*** Opening RECORDED INFORMATION ***

(** * businesssearcher: listing triage pipeline

  A shallow embedding of the parts of the business searcher that its
  specification makes promises about:

  - [PyStr]       the Python string operations the code relies on;
  - [Listing]     models/listing.py: the listing record, the stored row,
                  the filter configuration and [ListingFilter.evaluate];
  - [Repository]  models/repository.py: [ListingRepository] over a table
                  of rows, and [PrefilterService];
  - [Cli]         the filtering loops of main.py and daily_run.py;
  - [Seek]        fetchers/seek.py: the fetch orchestrator, run against a
                  script of page-load outcomes.

  Conventions.  Python [str] is [string] (a byte string; [lower] acts on
  the ASCII letters).  Python [int] is [Z].  A naive [datetime] is a
  number of microseconds.  [int / int] (true division) is the exact
  quotient in [Q]; the rounding to a float is not modelled.  The clock
  ([datetime.utcnow()]) is an explicit argument [now]. *)

From Stdlib Require Import ZArith QArith String Ascii List Bool Lia.
From Stdlib Require Import DecimalString Sorted.
From stdpp Require Import base decidable list strings gmap.
Import ListNotations.

Local Open Scope string_scope.

(* ===================================================================== *)
(** ** Python strings *)
(* ===================================================================== *)

Module PyStr.

(** [c.lower()] on one ASCII character. *)
Definition lower_ascii (c : ascii) : ascii :=
  let n := nat_of_ascii c in
  if (65 <=? n)%nat && (n <=? 90)%nat then ascii_of_nat (n + 32) else c.

(** [s.lower()]. *)
Fixpoint lower (s : string) : string :=
  match s with
  | EmptyString => EmptyString
  | String c t => String (lower_ascii c) (lower t)
  end.

(** [needle in hay]. *)
Fixpoint str_in (needle hay : string) : bool :=
  String.prefix needle hay
  || match hay with
     | EmptyString => false
     | String _ t => str_in needle t
     end.

(** [str(n)]. *)
Definition str_of_int (n : Z) : string :=
  NilZero.string_of_int (Z.to_int n).

(** Digits from the least significant one, a comma before every fourth. *)
Fixpoint commas_rev (ds : list ascii) (k : nat) : list ascii :=
  match ds with
  | [] => []
  | d :: rest =>
      match k with
      | O => ","%char :: d :: commas_rev rest 2
      | S k' => d :: commas_rev rest k'
      end
  end.

(** [f"{n:,}"]. *)
Definition format_commas (n : Z) : string :=
  let digits := list_ascii_of_string (str_of_int (Z.abs n)) in
  let grouped := string_of_list_ascii (rev (commas_rev (rev digits) 3)) in
  if (n <? 0)%Z then "-" ++ grouped else grouped.

(** Truth value of an [Optional[int]], of an [Optional[str]] and of an
    [Optional[List]]: [None], [0], [""] and [[]] are false. *)
Definition truthy_int (x : option Z) : bool :=
  match x with
  | Some z => negb (z =? 0)%Z
  | None => false
  end.

Definition truthy_str (x : option string) : bool :=
  match x with
  | Some s => negb (String.eqb s "")
  | None => false
  end.

Definition truthy_list {A} (x : option (list A)) : bool :=
  match x with
  | Some (_ :: _) => true
  | _ => false
  end.

End PyStr.

(* ===================================================================== *)
(** ** models/listing.py *)
(* ===================================================================== *)

Module Listing.
Import PyStr.

(** [class ListingStatus(str, Enum)]. *)
Inductive ListingStatus :=
| NEW | PREFILTER_PASS | PREFILTER_FAIL | RESEARCHING | COMPLETED | FAILED.

Definition status_value (s : ListingStatus) : string :=
  match s with
  | NEW => "new"
  | PREFILTER_PASS => "prefilter_pass"
  | PREFILTER_FAIL => "prefilter_fail"
  | RESEARCHING => "researching"
  | COMPLETED => "completed"
  | FAILED => "failed"
  end.

Definition status_eqb (a b : ListingStatus) : bool :=
  String.eqb (status_value a) (status_value b).

(** A [datetime]: microseconds since the epoch, naive or timezone aware. *)
Inductive datetime :=
| Naive (us : Z)
| Aware (us : Z).

(** A JSON-like Python value, for [raw_data]; a dict keeps its
    insertion order. *)
#[warnings="-register-all"] Inductive pyval :=
| PNone
| PBool (b : bool)
| PInt (z : Z)
| PStr (s : string)
| PDict (items : list (string * pyval)).

Definition of_opt_str (o : option string) : pyval :=
  match o with
  | Some s => PStr s
  | None => PNone
  end.

(** [d.get(key)] on a dict value. *)
Fixpoint assoc_get (key : string) (items : list (string * pyval)) : option pyval :=
  match items with
  | [] => None
  | (k, v) :: rest => if String.eqb k key then Some v else assoc_get key rest
  end.

Definition dict_get (key : string) (d : pyval) : option pyval :=
  match d with
  | PDict items => assoc_get key items
  | _ => None
  end.

(** [class BusinessListing(BaseModel)]. *)
Record BusinessListing := {
  id : string;
  source : string;
  title : string;
  description : option string;
  price : option Z;
  revenue : option Z;
  ebitda : option Z;
  location : option string;
  industry : option string;
  url : option string;
  posted_date : option datetime;
  raw_data : option pyval
}.

(** [class ListingORM(Base)]: one row of the table [listings]. *)
Record ListingORM := {
  orm_id : string;
  orm_source : string;
  orm_title : string;
  orm_description : option string;
  orm_price : option Z;
  orm_revenue : option Z;
  orm_ebitda : option Z;
  orm_location : option string;
  orm_industry : option string;
  orm_url : option string;
  orm_ebitda_margin : option Q;
  orm_asking_multiple : option Q;
  orm_status : ListingStatus;
  orm_first_seen_at : Z;
  orm_last_updated_at : Z;
  orm_processed_at : option Z;
  orm_posted_date : option datetime;
  orm_raw_data : option pyval;
  orm_research_findings : option pyval;
  orm_confidence_score : option Q;
  orm_scalability_score : option Z;
  orm_memo : option string
}.

(** [class ListingFilter(BaseModel)]. *)
Record ListingFilter := {
  max_price : Z;
  max_days_listed : option Z;
  preferred_industries : option (list string);
  excluded_industries : option (list string);
  excluded_title_keywords : option (list string);
  franchise_allowed_industries : option (list string)
}.

Definition default_excluded_industries : list string :=
  [ "retail"; "food & drink"; "coffee"; "cafe"; "restaurant"; "pub"; "bar";
    "accommodation"; "tourism"; "leisure"; "takeaway"; "hospitality";
    "franchise"; "master franchise"; "driving school"; "driving";
    "beauty"; "hair"; "spa"; "massage"; "pilates"; "gym"; "fitness"; "f45";
    "mechanic"; "automotive"; "tyre"; "car detailing";
    "electrical"; "electrical services"; "handyman"; "home services";
    "cleaning"; "maintenance"; "dry cleaning"; "laundromat"; "laundry";
    "fencing"; "sports"; "pest control";
    "taxi"; "transport"; "chauffeur"; "courier"; "freight"; "truck";
    "pet grooming"; "dog grooming";
    "garden"; "lawn"; "mowing"; "nursery"; "landscaping";
    "removals"; "air conditioning"; "air-con"; "carpet"; "flooring";
    "refund" ].

Definition default_excluded_title_keywords : list string :=
  [ "franchise"; "pest control"; "driving school"; "driving"; "massage";
    "pilates"; "gym"; "fitness"; "f45"; "beauty"; "hair salon";
    "dry cleaning"; "laundromat"; "laundry"; "handyman"; "garden"; "lawn";
    "mowing"; "nursery"; "courier"; "taxi"; "refund"; "dog grooming";
    "pet grooming" ].

Definition default_franchise_allowed_industries : list string :=
  [ "mortgage"; "finance"; "insurance"; "legal"; "accounting";
    "business services"; "real estate" ].

(** [ListingFilter(max_price=max_price)]; the class default is
    [max_price = 1_000_000]. *)
Definition make_filter (max_price : Z) : ListingFilter :=
  {| max_price := max_price;
     max_days_listed := Some 60%Z;
     preferred_industries := None;
     excluded_industries := Some default_excluded_industries;
     excluded_title_keywords := Some default_excluded_title_keywords;
     franchise_allowed_industries := Some default_franchise_allowed_industries |}.

Definition default_filter : ListingFilter := make_filter 1000000.

(** The state [evaluate] threads through its checks: [passes], [reasons]. *)
Definition verdict : Type := bool * list string.

(** [passes = False; reasons.append(r)]. *)
Definition fail (v : verdict) (r : string) : verdict := (false, (snd v ++ [r])%list).

Definition or_empty {A} (o : option (list A)) : list A :=
  match o with
  | Some l => l
  | None => []
  end.

(** The loop over [self.excluded_industries]: the first keyword whose
    lower-case form occurs in the lower-cased industry gives the reason,
    then [break]. *)
Fixpoint industry_loop (excl : list string) (ind : string) : option string :=
  match excl with
  | [] => None
  | excluded :: rest =>
      if str_in (lower excluded) (lower ind)
      then Some ("Industry '" ++ ind ++ "' matches exclusion '" ++ excluded ++ "'")
      else industry_loop rest ind
  end.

*** Closing RECORDED INFORMATION ***

- [DESCRIPTION OF THE TASK]: Using the entries above, output exactly the lines between the line holding "match ds with" and the line holding "Definition format_commas (n", end lines included, and nothing more.

- [ANSWER SECTION]:
  match ds with
  | [] => []
  | d :: rest =>
      match k with
      | O => ","%char :: d :: commas_rev rest 2
      | S k' => d :: commas_rev rest k'
      end
  end.

(** [f"{n:,}"]. *)
Definition format_commas (n : Z) : string :=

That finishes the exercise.